Here’s what you should know before medical marijuana lights up in the Lone Star State AP Photo/Seth Perlman
In this Tuesday, Sept. 15, 2015 photo, Ataraxia's inventory manager Anthony Marsico inspects the "Vegetative Room" at the Ataraxia medical marijuana cultivation center in Albion, Ill. Marijuana strains are now being cut and dried, and by mid-October, will be turned into medicine in many forms like oils, creams, buds for smoking, edible chocolates and gummies. (AP Photo/Seth Perlman)

Since Governor Greg Abbott signed the Compassionate Use Act, the wheels of the medical marijuana industry began turning in Texas, with Knox Medical reportedly set to begin selling its product in December.

According to, the company, with locations in Florida and now outside of Houston, is already subject to weekly inspections by the Department of Public Safety as it prepares for its facilities to open.

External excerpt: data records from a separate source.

(* ===== verification/Prelude.v ===== *)
(** DMIS: a verification of the relief-request, packaging and inventory core of
    the disaster-management information system under src/app/.

    * The program

    Agencies file relief requests for items (app/services/relief_request_service.py);
    directors decide on their eligibility; logistics officers prepare a package for
    an accepted request by choosing stock batches (app/features/packaging.py, helped
    by app/services/batch_allocation_service.py and item_status_service.py);
    managers review, edit and dispatch it (app/services/dispatch_service.py).  While
    a package is prepared its quantities are reserved
    (app/services/inventory_reservation_service.py): each [itembatch] row has a
    usable and a reserved quantity, and the [inventory] row of the same item and
    warehouse carries their sums.  A lock keeps two officers from preparing one
    request (app/services/fulfillment_lock_service.py).  Stock comes from donations,
    entered and verified (app/features/donations.py) and then taken in at warehouses
    (app/features/donation_intake.py).  Routes check the session's user
    (app/core/rbac.py, app/core/feature_registry.py) and the fields of their forms
    (app/security/param_validation.py) before they call a service.

    * How it is modelled

    The database is the record [Schema.DB], a finite map per table
    (app/db/models.py); [Schema.Session] pairs the committed database with the work
    of the current transaction.  A service or request handler is a program of the
    monad [Prelude.M] over the session: it returns a value, or leaves early with an
    error, and in both cases the writes made so far stay in the session until a
    rollback.  A Python exception and a [return False, message] are both early
    exits, with an error type per service.  Quantities ([Decimal] with at most four
    places) are integers counting ten-thousandths.  The order in which SQL returns
    the rows of an unordered query, and in which Python walks a set, is a field of
    the class [Schema.Runtime]: every theorem holds for all orders.  What the
    environment supplies (user, clock, generated keys, the parsed form) is an
    argument.  Loops are structural recursions over lists, so every definition
    evaluates; the one loop that is not ([PathSafety.while_loop]) has fuel, and its
    theorem shows that the length of the name is enough.

    * Files

    - [Prelude]: the monad, triples, run lemmas, sums, dictionaries, reachability.
    - [PyStr]: Python string operations.
    - [Schema], [Ledger]: tables, session, runtime; queries on batches and
      inventory, totals, and the loop and rewriting lemmas all services share.
    - [Reservation], [ReservationProofs], [ReservationTheorems]: the reservation
      service; each operation against its specification ([reserve_spec],
      [release_spec], [commit_spec], [cancel_spec]: a rewriting of batch rows
      followed by a recomputation of inventory rows), then what the specifications
      promise of the ledger.
    - [ItemStatus]: the statuses an allocation allows.
    - [FulfillmentLock]: the lock: who gets it, who is refused, and when it changes
      hands.
    - [ReliefRequest], [ReliefRequestProofs]: the request service and its status
      machine as a step relation; what holds of its reachable states with the
      constraints of the table is in [RequestRouteTheorems].
    - [Dispatch], [DispatchTheorems]: workflow C.
    - [BatchAllocation], [BatchAllocationProofs]: FEFO/FIFO/LIFO selection, the
      drawer, validation, priority groups.
    - [Packaging], [PackagingProofs]: the packaging requests, and that each is all
      or nothing.
    - [Coverage], [AllocationProofs], [AllocationTheorems], [CoverageProofs],
      [CoverageTheorems]: what [_process_allocations] writes, and the invariant
      that the stock reserved is the stock the packages in preparation take: the
      requests that keep it, and exactly what the three that break it do instead.
    - [Atomicity]: the rules for requests that store nothing when they fail.
    - [DonationIntake], [DonationIntakeProofs], [DonationVerifyProofs],
      [DonationIntakeTheorems]: donations taken into stock: entry and verification
      (app/features/donation_intake.py).
    - [PySort]: sorting by a key, stable as in Python; [ParamValidation]: form fields
      and their conversion (app/security/param_validation.py).
    - [AccessControl], [AccessControlProofs]: the session's user, role checks, route
      guards and the feature registry (app/core/session_utils.py, rbac.py,
      feature_registry.py, decorators.py).
    - [Columns]: what the column types accept and store.
    - [Donations], [DonationsProofs], [DonationEffects], [DonationLifecycle],
      [DonationTheorems]: donations entered, edited and verified
      (app/features/donations.py), and their life together with the intakes and with
      whatever else edits the items, which may or may not keep their categories.
    - [RequestRoutes], [RequestRoutesProofs], [RequestEffects],
      [RequestRouteTheorems]: the routes of a relief request with their guards
      (app/features/requests_aidmgmt.py, eligibility.py, create_request_on_behalf of
      packaging.py): each call has one of the effects of [effect], from which follow
      who changes what, the soundness of the tables and the way to a decision; and
      what a request carries in each status along the calls of the service.
    - [RequestPages]: the list, details and review queue of requests.
    - [PathSafety]: file names and paths (app/security/safe_path.py);
      [LogSafety]: log texts, the query-string gate and removed headers
      (app/security/log_sanitizer.py, query_string_protection.py,
      header_sanitization.py); [Phone]: phone numbers (app/core/phone_utils.py).
    - [Web]: a handler that commits once, over any tables; [AccountRequests],
      [AccountRequestsProofs]: requests of agencies for an account
      (app/features/account_requests.py), their life cycle and its audit log.
    - [UserAdmin], [UserAdminTheorems]: users with their roles and
      warehouses (app/features/user_admin.py, load_user of drims_app.py): what an edit
      stores, and that no sequence of calls by users who are not administrators
      makes one.
    - [PackagingQueues], [PackagingQueuesProofs]: the queues of officers, managers and
      clerks with their tabs and badges, and the handover of a package (the pages of
      app/features/packaging.py).
    - [Dates]: calendar dates as the forms write them.  [Catalogue]: the master tables
      (units, categories, items, custodians, warehouses, agencies, donors, events) and
      what a flush or a delete does to them; [CatalogueForms], [CatalogueScreens]: the
      validators and the routes that write (uom.py, item_categories.py, items.py,
      custodians.py, warehouses.py, agencies.py, donors.py, events.py of app/features);
      [CatalogueLists]: their lists and pages.  [CatalogueProofs]: the changes that
      keep the tables sound; [CatalogueSpec], [CatalogueCalls]:
      each call stores the one write it asks for, or nothing; [CatalogueEffects],
      [CatalogueTheorems]: what follows for any sequence of calls, and the life of an
      event.
    - [UrlSafety]: redirects that stay on the site (app/security/url_safety.py).
    - [Notifications], [NotificationsTheorems]: notifications
      written to users and their inbox (notification_service.py of app/services,
      app/features/notifications.py).
    - [Sessions], [SessionsTheorems]: login, logout and the change
      of a password (drims_app.py, app/features/profile.py), with the hash of a
      password as a parameter.
    - [SafeApi]: the client of external services: its allow-list of
      domains, its retries, and the validation and cleaning of an answer
      (app/security/safe_api_client.py); [OriginCheck]: the check of Origin and
      Referer (app/security/csrf_validation.py); [AuditLog]: audit records
      (app/security/audit_logger.py).
    - [Clock]: times of Jamaica (app/utils/timezone.py); [StatusLabels]: labels and
      badges of status codes (app/core/status.py).
    - [Currency]: stored exchange rates and conversions with the
      arithmetic of decimals (app/services/currency_service.py).
    - [DonationLists]: the lists of donations and intakes and the choices of a new
      intake; [BatchCreation]: batches made while goods come in
      (app/services/batch_creation_service.py).
    - [Dashboards]: the dashboards of requests, widgets, numbers and actions
      (app/features/dashboard.py, odpem_director.py, app/services/dashboard_service.py);
      [InventoryPages]: the inventory list and the stock check
      (app/features/inventory.py).
    - [Beneficiaries]: beneficiaries of the last mile
      (app/features/beneficiaries.py) over the table of the migrations, with the edit
      page (templates/beneficiaries/edit.html, static/js/phone-mask.js); what a browser
      sends of a text is a parameter that keeps texts of one line.
    - [StagingMigration]: the migration of staged movements
      (scripts/migrate_staging_to_transaction.py), run directly or as a SQL file, and
      what a second run does.
    - [Fixtures]: the small databases the witnesses evaluate.

    * What the theorems show

    Refinement: a service call succeeds exactly under its stated precondition and
    then produces the specified database, for every order of rows and sets.
    Invariants: batches stay within their stock, inventory rows stay the sums of
    their batches, reservations stay what the packages hold, requests stay in the
    states their fields allow; each along any sequence of the calls concerned.
    Errors: a failing request leaves the stored data alone.  Types: rows keep the
    widths, roundings and constraints of their tables.  Authority: who can change a
    request, a donation, an account request, a user or a row of the catalogue, and
    in which state.  Liveness: every draft of a request
    can be brought to a decision.  Equivalence: the guards by role and by feature
    agree.  Bounds and round trips: a request to an external service is sent a
    bounded number of times, parameters stay within their bounds, numbers written into
    a page come back, the edit page of a beneficiary gives back all of a row but what its
    selects and its phone script change, a stored rate is the one that is read, releasing undoes reserving.  Safety of texts: no
    path leaves its directory, no logged value starts a new line.  Where the code does less than its documentation says, the
    theorem states what it does and the witness shows the consequence on a concrete
    database.

    * Not modelled

    The charts and totals of the dashboards and the printed reports
    (app/features/dashboard.py from the officer's dashboard on,
    operations_dashboard.py, reports.py), which only add up rows; transfers and the
    intake of aid (app/features/transfers.py, intake_aidmgmt.py), whose handlers read
    attributes the models do not have; the import scripts; response
    headers, rate limits and the start of the application (app/security/csp.py,
    cors_config.py, cache_control.py, rate_limiting.py, error_handling.py, settings.py).
    Database errors and their retries, row locks; uploaded files; message texts;
    templates.  CHECK constraints, foreign keys, column widths and the rounding to
    two places are modelled where a route stores a donation, a relief request or a
    line of one, an account request, a user or a row of the catalogue, and left out in the stock
    services; the
    version counter of SQLAlchemy is a parameter of the donation routes ([dc_updates]), part of the catalogue, and left
    out elsewhere.  The
    theorems speak of one request at a time: interleavings of requests are
    sequences of committed requests, plus the race of two lock inserts, which is a
    parameter of [FulfillmentLock.insert_lock]. *)
From stdpp Require Export base gmap strings list fin_maps sorting.
From Stdlib Require Export ZArith Lia.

RELATED: Illinois Doctors Preach Medical Marijuana as an Alternative to Opioids

“We’ll go to the major treatment centers and talk to the physicians and find out, ‘Do any of your patients qualify for medical cannabis?’” Knox founder Jose Hidalgo said in an interview.

Per the law, growers of marijuana plants for medicinal use will be subject to very strict requirements about the medical product ultimately derived from the plants.

It further provides how any derived compound, manufacture, salt, derivative, mixture, preparation, resin or oil made from the plants grown may not contain more than .5 percent THC – its natural psychoactive chemical – by weight; it may also not contain less than 10 percent cannabidiol (CBD).

Only people whose epilepsy fails to respond to any other treatment can use the CBD oil produced by companies like Knox, according to the text; patients must also be permanent residents of Texas.

Additionally, under the law, a doctor must determine if using low THC cannabis would benefit the prescribed patient, and a second doctor is required to concur with the first’s diagnosis.

RELATED: Texas’ First Medical Marijuana Dispensary Set to Open in December

Smoking marijuana remains illegal on the state level in Texas, although some of the state’s largest cities, including Austin, San Antonio, Houston and Dallas, are working or utilizing programs effectively decriminalizing possession of a certain amount of the plant.